Similarly, University of Illinois – Chicago (UIC) will offer saliva testing at three different locations on their campus. UIC began with mandatory tests for groups including on-campus residents, and students and staff involved in athletics or performing arts, and they’ve since expanded to offer voluntary testing to all students, staff and faculty.
American Academy of Art and East West University will offer fully in-person instruction on their campuses in Chicago, but both schools have enrollment numbers far below 500 students.
Pandemic aside, SAIC operates on a different model than neighboring colleges and universities; with studio arts instruction as its top priority, the majority of our most vital resources are communal, stagnant, and require hands-on experience. Of the 36 Association of Independent Colleges of Art and Design (AICAD) member schools in the U.S. and Canada, SAIC is among 10 other schools holding classes primarily online, including Pratt Institute, Lesley College of Art and Design, School of the Museum of Fine Arts, Boston. Eight AICAD schools will host a fully online curriculum, including Parsons School of Design, University of the Arts, Maryland Institute College of Art, and both California College of the Arts and California Institute of the Arts. On the other end of the spectrum, two AICAD schools will operate fully in-person — Kansas City Art Institute and the Institute of Art and Design and New England College. Additionally, five AICAD schools will offer primarily in-person instruction, including the Art Academy of Cincinnati, Cranbrook Academy of the arts, and Milwaukee Institute of Art and Design. Hybrid-model AICAD schools include Massachusetts College of Art and Design, Montserrat College of Art, and New York School of Interior Design.
But is the hands-on curriculum of art and design instruction an adequate reason to endanger not only ourselves but larger and more vulnerable communities of Chicago? SAIC’s Science Program Coordinator Kathryn Schaffer doesn’t think so. In response to SAIC’s Make Ready update on June 23, Schaffer internally distributed a letter outlining specific weak points in the plan. One of Schaffer’s arguments is the false reassurance that following state and federal guidelines offers. She wrote, “to say we’re following CDC and CDPH guidelines does not mean that we are safe. It more accurately means ‘the likely number of people who get sick or die is within the range considered acceptable to government.’”
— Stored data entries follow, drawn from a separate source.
(* ===== verification/RaceProps.v ===== *)
(** The properties of concurrent requests on multipart uploads. *)

From S2P Require Import Prelude Errors GoMonad Pool GoStd GoNet Types Names Hash Database World Bucket Store BlobWriter StoreInv Triple StoreSafe StoreOps ObjectOps WriterOps Listing ListingSpec Run Frame Refine Samples StoreProps.
From S2P Require Import AwsChunked S3Types S3 S3Multipart PartOps S3Props S3Copy Multipart Uploads UploadOps UploadSpec Races.
From stdpp Require Import options.
From stdpp Require Import relations.

(** ** The other activities of the process *)

(** Meanwhile the clock goes on, or back, and the environment turns hostile or
    calms down. *)
Inductive others : Server → Server → Prop :=
  | others_clock t s : others s (set_store (set_now t (store s)) s)
  | others_faults fs s : others s (set_store (set_faults fs (store s)) s).

Lemma others_guar i s g s' :
  others s s' → server_inv s g → us_deeds (spec g) !! i = None →
  ∃ g', step_ok i [] ∅ ∅ s g s' g' ∧ server_inv s' g' ∧ us_deeds (spec g') !! i = None.
Proof.
  intros Ho Hinv Hd. exists g. assert (owned_ok ∅ s g) as Hown by (split; [set_solver|apply owns_empty]).
  assert (touches ∅ (store s) (store s)) as H0 by (apply touches_refl; [apply Hinv|apply owns_empty]).
  assert (∀ w', world_ok w' → same_tables (store s) w' → touches ∅ (store s) w' →
    step_ok i [] ∅ ∅ s g (set_store w' s) g ∧ server_inv (set_store w' s) g ∧ us_deeds (spec g) !! i = None) as H.
  { intros w' Hok Hs Hw. destruct (quiet_step i [] ∅ s g Hinv Hown (none_locked s) w' (conj Hok Hs) Hw). by split_and!. }
  destruct Ho; apply H; [apply world_ok_now, Hinv|done|by apply touches_now|apply world_ok_faults, Hinv|done|by apply touches_faults].
Qed.

Lemma serve_safe `{XmlDecoder} q i s g : us_deeds (spec g) !! i = None → safely i q (serve q) [] ∅ s g.
Proof.
  intros Hd. destruct q; [by apply initiate_safe|by apply uploadPart_safe|by apply complete_safe|by apply abort_safe|by apply store_call_safe].
Qed.

(** ** Runs of a server *)
Section server.
Context {decoder : XmlDecoder}.

Abbreviation requests := (pool Server reply ask).
Abbreviation server_steps := (pstep serve others).
Definition server_pool (w : world) : requests := mkPool (NewServer w) ∅ [].

(** The abstract server at the start. *)
Definition uploads_start (w : world) : uspec := mkUSpec (tables w) ∅ ∅.
Definition no_ghost (w : world) : ghost := mkGhost (uploads_start w) ∅.

Lemma server_starts w : world_ok w → pool_inv upload_protocol (server_pool w) (no_ghost w).
Proof.
  intros Hok. apply pool_inv_empty; cbn; [apply _| |intros [|p]; [done|intros up u Hp; cbn in Hp; by rewrite lookup_empty in Hp]|done].
  split; cbn; try done.
  - intros p [up Hp]. by rewrite lookup_empty in Hp.
  - intros p [u Hp]. by rewrite lookup_empty in Hp.
Qed.

Lemma server_sound c c' g :
  pool_inv upload_protocol c g → rtc server_steps c c' →
  ∃ g', rtc ustep (spec g) (spec g') ∧ pool_inv upload_protocol c' g'.
Proof.
  intros Hc Hr.
  destruct (pool_sound upload_protocol serve others (λ q i s g _ Hd, serve_safe q i s g Hd) others_guar
    _ _ _ Hc Hr) as (g' & Hg & Hinv).
  exists g'. split; [|done]. clear Hinv Hr Hc. induction Hg as [|g1 g2 g3 (i & L & X & X' & s & s' & Hs) _ IH]; [apply rtc_refl|].
  etrans; [apply Hs|exact IH].
Qed.

(** An upload of the server that no request has locked has the parts of the
    abstract one, each with its hash and in a file with its content (which is
    gone if the environment has removed it half-way). *)
Definition staged_as_part (s : Server) (n : string) (sp : stagedPart) (c : bytes) : Prop :=
  sp_md5 sp = md5_sum c ∧
  ∃ x, sp_path sp = part_path n x ∧ files (store s) !! x = Some c ∧
    (tree (store s) !! part_path n x = None ∨ tree (store s) !! part_path n x = Some (NFile x)).
Definition tracks (s : Server) (up : multipartUpload) (u : aupload) : Prop :=
  if up_done up then au_parts u = None
  else ∃ cs, au_parts u = Some cs ∧ map_Forall2 (λ _, staged_as_part s (up_bucket up)) (up_parts up) cs.

(** A pool of requests agrees with the abstract server [a]: the objects, the
    table of uploads, the uploads, the answers; and no request has done anything
    before it arrived. *)
Record uploads_agree (c : requests) (a : uspec) : Prop := {
  ua_objects n : us_objects a n = tables (store (shared c)) n;
  ua_ids id p : uploads (shared c) !! id = Some p → ∃ u, us_uploads a !! p = Some u ∧ au_id u = id;
  ua_heap p : is_Some (us_uploads a !! p) ↔ is_Some (up_heap (shared c) !! p);
  ua_uploads p up u : up_heap (shared c) !! p = Some up → us_uploads a !! p = Some u →
    same_upload up u ∧ (upload_mu p ∉ held c → tracks (shared c) up u);
  ua_answers i q x : reqs c !! i = Some (q, x) →
    x ≠ Broken ∧ ∀ answer, x = Answer answer → ∃ d, us_deeds a !! i = Some d ∧ tells a q d answer;
  ua_arrived i : reqs c !! i = None → us_deeds a !! i = None;
}.

Lemma mutex_tracks s g p up u :
  server_inv s g → mutex_inv p s g → up_heap s !! p = Some up → us_uploads (spec g) !! p = Some u → tracks s up u.
Proof.
  intros Hinv Hm Hup Hu. destruct (Hm up u Hup Hu) as [_ Hok]. unfold tracks. destruct (up_done up); [by destruct Hok|].
  destruct Hok as (cs & Ecs & Hparts). exists cs. split; [done|]. eapply map_Forall2_impl; [exact Hparts|].
  intros k sp c (x & Hp & Hx & Hmd). split; [done|]. exists x.
  destruct (si_sealed _ _ Hinv x _ Hx) as (_ & _ & ? & ?). done.
Qed.

Lemma pool_uploads_agree c g : pool_inv upload_protocol c g → uploads_agree c (spec g).
Proof.
  intros Hinv. pose proof Hinv as (L & X & Hc). pose proof (ps_inv _ _ _ _ _ Hc) as Hs. split.
  - apply (si_objects _ _ Hs).
  - apply (si_ids _ _ Hs).
  - intros p. split; [apply (si_uploads _ _ Hs)|]. intros [up Hup]. destruct (si_same _ _ Hs p up Hup) as (u & ? & _). by exists u.
  - intros p up u Hup Hu. destruct (si_same _ _ Hs p up Hup) as (u' & Hu' & Hsame). rewrite Hu in Hu'. apply (inj Some) in Hu' as <-.
    split; [done|]. intros Hfree. eapply mutex_tracks; [exact Hs| |exact Hup|exact Hu].
    exact (ps_guarded _ _ _ _ _ Hc (upload_mu p) Hfree).
  - intros i q x Hx. by apply (pool_answers upload_protocol c g i q x).
  - intros i Hi. pose proof (ps_reqs _ _ _ _ _ Hc i) as Hr. rewrite Hi in Hr. apply Hr.
Qed.

(** *** An upload is completed once *)
Record once (a : uspec) : Prop := {
  on_ended : ∀ i p ps c, us_deeds a !! i = Some (Completed p ps c) → ∃ u, us_uploads a !! p = Some u ∧ au_parts u = None;
  on_unique : ∀ i j p ps ps' c c', us_deeds a !! i = Some (Completed p ps c) → us_deeds a !! j = Some (Completed p ps' c') → i = j;
}.

Lemma once_deed i d o o' us us' ds :
  once (mkUSpec o us ds) → ds !! i = None →
  (∀ p u, us !! p = Some u → au_parts u = None → ∃ u', us' !! p = Some u' ∧ au_parts u' = None) →
  (∀ p ps c, d = Completed p ps c → (∃ u, us !! p = Some u ∧ au_parts u ≠ None) ∧ ∃ u, us' !! p = Some u ∧ au_parts u = None) →
  once (mkUSpec o' us' (<[i := d]> ds)).
Proof.
  intros [He Hu] Hi Hkeep Hd; cbn in *.
  assert (∀ j p ps c, ds !! j = Some (Completed p ps c) → ∃ u, us' !! p = Some u ∧ au_parts u = None) as Hold.
  { intros j p ps c Hj. destruct (He _ _ _ _ Hj) as (u & ? & ?). by eapply Hkeep. }
  assert (∀ j p ps ps' c c', d = Completed p ps c → ds !! j ≠ Some (Completed p ps' c')) as Hnew.
  { intros j p ps ps' c c' E Hj. destruct (Hd _ _ _ E) as [(u & Hp & Hne) _]. destruct (He _ _ _ _ Hj) as (u' & ? & ?). congruence. }
  split; cbn.
  - intros j p ps c [[<- E]|[_ Hj]]%lookup_insert_Some; [by destruct (Hd p ps c E)|by eapply Hold].
  - intros j j' p ps ps' c c' [[<- E]|[_ Hj]]%lookup_insert_Some [[<- E']|[_ Hj']]%lookup_insert_Some;
      [done|by destruct (Hnew j' p ps ps' c c' E)|by destruct (Hnew j p ps' ps c' c E')|by eapply Hu].
Qed.

Lemma ustep_once a a' : ustep a a' → once a → once a'.
Proof.
  intros Hs Ho. destruct Hs as [i o w objs us ds Hd _ _ _ _|i st o us ds|i p u o us ds Hd Hp|i p u cs k c o us ds Hd Hp Hcs|
    i p u cs reqs oi t t' o o' us ds Hd Hp Hcs|i p u o us ds Hd Hp].
  - eapply once_deed; [exact Ho|done|eauto|done].
  - eapply once_deed; [exact Ho|done|eauto|done].
  - eapply once_deed; [exact Ho|done| |done]. intros p' u' Hp' ?. exists u'. rewrite lookup_insert_ne; [done|congruence].
  - eapply once_deed; [exact Ho|done| |done]. intros p' u' Hp' ?. exists u'. rewrite lookup_insert_ne; [done|congruence].
  - eapply once_deed; [exact Ho|done| |].
    + intros p' u' Hp' ?. exists u'. rewrite lookup_insert_ne; [done|congruence].
    + intros p' ps c [= <- _ _]. split; [exists u; by rewrite Hcs|]. rewrite lookup_insert_eq. by eexists.
  - eapply once_deed; [exact Ho|done| |done]. intros p' u' Hp' ?. destruct (decide (p' = p)) as [->|].
    + rewrite lookup_insert_eq. by eexists.
    + rewrite lookup_insert_ne by done. by eexists.
Qed.

Lemma spec_once o a : rtc ustep (mkUSpec o ∅ ∅) a → once a.
Proof.
  intros Hr. assert (once (mkUSpec o ∅ ∅)) as H0 by (split; cbn; [intros i p ps c Hi|intros i j p ps ps' c c' Hi]; by rewrite lookup_empty in Hi).
  induction Hr; [done|]. eauto using ustep_once.
Qed.

(** ** Properties *)

(** The handlers of [pkg/s3], and the calls of the store. *)
Definition handle (q : ask) : M Server reply :=
  match q with
  | AskInitiate r n key => https (initiateMultipartUpload r n key)
  | AskPart r n key => https (uploadPart r n key)
  | AskComplete r n key => https (completeMultipartUpload r n key)
  | AskAbort r n key => https (abortMultipartUpload r n key)
  | AskStore o _ => let* out := call (observe (exec o)) in ret (Returned out)
  end.

(** The requests of the concurrent server are the handlers of the sequential
    one: run alone, a request answers and leaves the server as its handler
    does. *)
Lemma serve_alone q s : run (serve q) s = handle q s.
Proof. destruct q; [apply initiate_run|apply uploadPart_run|apply complete_run|apply abort_run|apply store_run]. Qed.

(** C4: Whatever requests to initiate, fill, complete and abort multipart uploads a
    server takes, with calls of the store by its other handlers, and however their
    steps interleave, also with the clock and with failures of the environment, no
    handler panics and the server refines the abstract one at every moment, from
    [c] on to [c'] by a run of abstract steps: the objects and the table of
    uploads are the abstract ones, and so are the uploads' parts while no request
    has locked them.  A request does nothing before it arrives, and has done one
    thing when it answers, the one its answer tells of: 200 or 204 an initiation,
    a part, a completion or an abortion of the upload it addresses, an error
    nothing.  A part only joins an open upload; completing one, with the parts
    that the request's body names and in their order, stores at one instant the
    concatenation of what the upload then has under these numbers, and happens
    once per upload; a call of the store acts on the objects as it does on a store
    that has these objects. *)
Theorem concurrent_uploads_refine w c c' :
  reachable w → rtc server_steps (server_pool w) c → rtc server_steps c c' →
  ∃ a a', rtc ustep (uploads_start w) a ∧ rtc ustep a a' ∧ uploads_agree c a ∧ uploads_agree c' a' ∧
    (∀ i j p ps ps' content content', us_deeds a' !! i = Some (Completed p ps content) →
       us_deeds a' !! j = Some (Completed p ps' content') → i = j).
Proof.
  intros Hw%reachable_ok Hc Hc'. destruct (server_sound _ _ _ (server_starts w Hw) Hc) as (g & Hg & Hinv).
  destruct (server_sound _ _ _ Hinv Hc') as (g' & Hg' & Hinv'). exists (spec g), (spec g').
  split_and!; [exact Hg|exact Hg'|by apply pool_uploads_agree|by apply pool_uploads_agree|].
  apply on_unique. eapply spec_once. etrans; [exact Hg|exact Hg'].
Qed.

(** C21: Requests on multipart uploads never wait in vain: however a pool of them is
    served from any point of any run, after finitely many steps all have answered,
    unless the process dies in one; the locks of the server and of the uploads,
    which a completion holds both, cannot end in a circle. *)
Theorem upload_requests_served w c :
  reachable w → rtc server_steps (server_pool w) c → comes_to_end c.
Proof.
  intros Hw%reachable_ok Hr. destruct (server_sound _ _ _ (server_starts w Hw) Hr) as (g & _ & Hinv).
  exact (pool_comes_to_end upload_protocol serve others (λ q i s g _ Hd, serve_safe q i s g Hd) others_guar _ _ Hinv).
Qed.
End server.

(** ** A race *)

(** Two clients complete the same upload, while another aborts it and a handler
    deletes an object. *)
Definition one_part : completeRequest := [mkCompletedPart 1 ""].
#[local] Instance one_part_decoder : XmlDecoder := {|
  Decode_deleteRequest _ := inl EOF;
  Decode_complete _ := inr one_part;
|}.
Definition race : list ask :=
  [AskInitiate initiate_request "photos" "big"; AskPart (part_request "1" sample_text) "photos" "big";
   AskComplete complete_request "photos" "big"; AskComplete complete_request "photos" "big";
   AskAbort complete_request "photos" "big"; AskStore (OpDeleteObject "photos" "a/b.txt" noConditions) I].

(** When the part has joined the upload, the others take turns; all three have
    found the upload when the first gets its mutex. *)
Definition upload_turns : list nat :=
  repeat 0 10 ++ repeat 1 20 ++ concat (repeat [2; 3; 4; 5] 40).
Definition after_uploads : pool Server reply ask :=
  take_turns upload_turns (arrivals serve (NewServer w_object) race).

Definition codes (c : pool Server reply ask) : list (option Z) :=
  (λ qx, match qx.2 with
         | Answer (Http resp) => response_status resp
         | Answer (Returned (Ret _)) => Some 0%Z
         | _ => None
         end) <$> reqs c.

Example race_ex : codes after_uploads = [Some 200; Some 200; Some 200; Some 404; Some 204; Some 0]%Z.
Proof. by_running. Qed.

Lemma race_runs : rtc (pstep serve others) (server_pool w_object) after_uploads.
Proof. etrans; [exact (arrivals_pstep serve others (NewServer w_object) race)|apply take_turns_pstep]. Qed.

Lemma concurrent_uploads_refine_witness :
  codes after_uploads = [Some 200; Some 200; Some 200; Some 404; Some 204; Some 0]%Z ∧
  ∃ a, rtc ustep (uploads_start w_object) a ∧ uploads_agree after_uploads a.
Proof.
  split; [exact race_ex|].
  destruct (concurrent_uploads_refine w_object _ after_uploads reachable_object race_runs (rtc_refl _ _))
    as (a & _ & Ha & _ & Hag & _).
  exists a. exact (conj Ha Hag).
Defined.

Lemma upload_requests_served_witness :
  codes after_uploads = [Some 200; Some 200; Some 200; Some 404; Some 204; Some 0]%Z ∧ comes_to_end after_uploads.
Proof. exact (conj race_ex (upload_requests_served w_object after_uploads reachable_object race_runs)). Defined.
In a July 15 Freeradio SAIC interview, Schaffer specified that it’s those beyond our student body who are most at risk by our return to campus, listing “the foodservice employees, the custodial staff, the people on the train, the people on the street corners, the people that students see in the rest of their lives, who they go home to.”
But Schaffer also added that, as a community of artists, educators, and intellectuals, we’re in a unique place to challenge these new norms of institutional response to crisis: “We have a lot of people who really think about ethics in a very serious way — also through their creative practice,” said Schaffer. “The government of this country has explicitly decided that the economy is worth lives. In all of the plans that they put forward about reopening schools make that assumption. But we can question that assumption and we should, because that’s the kind of thing that we do.”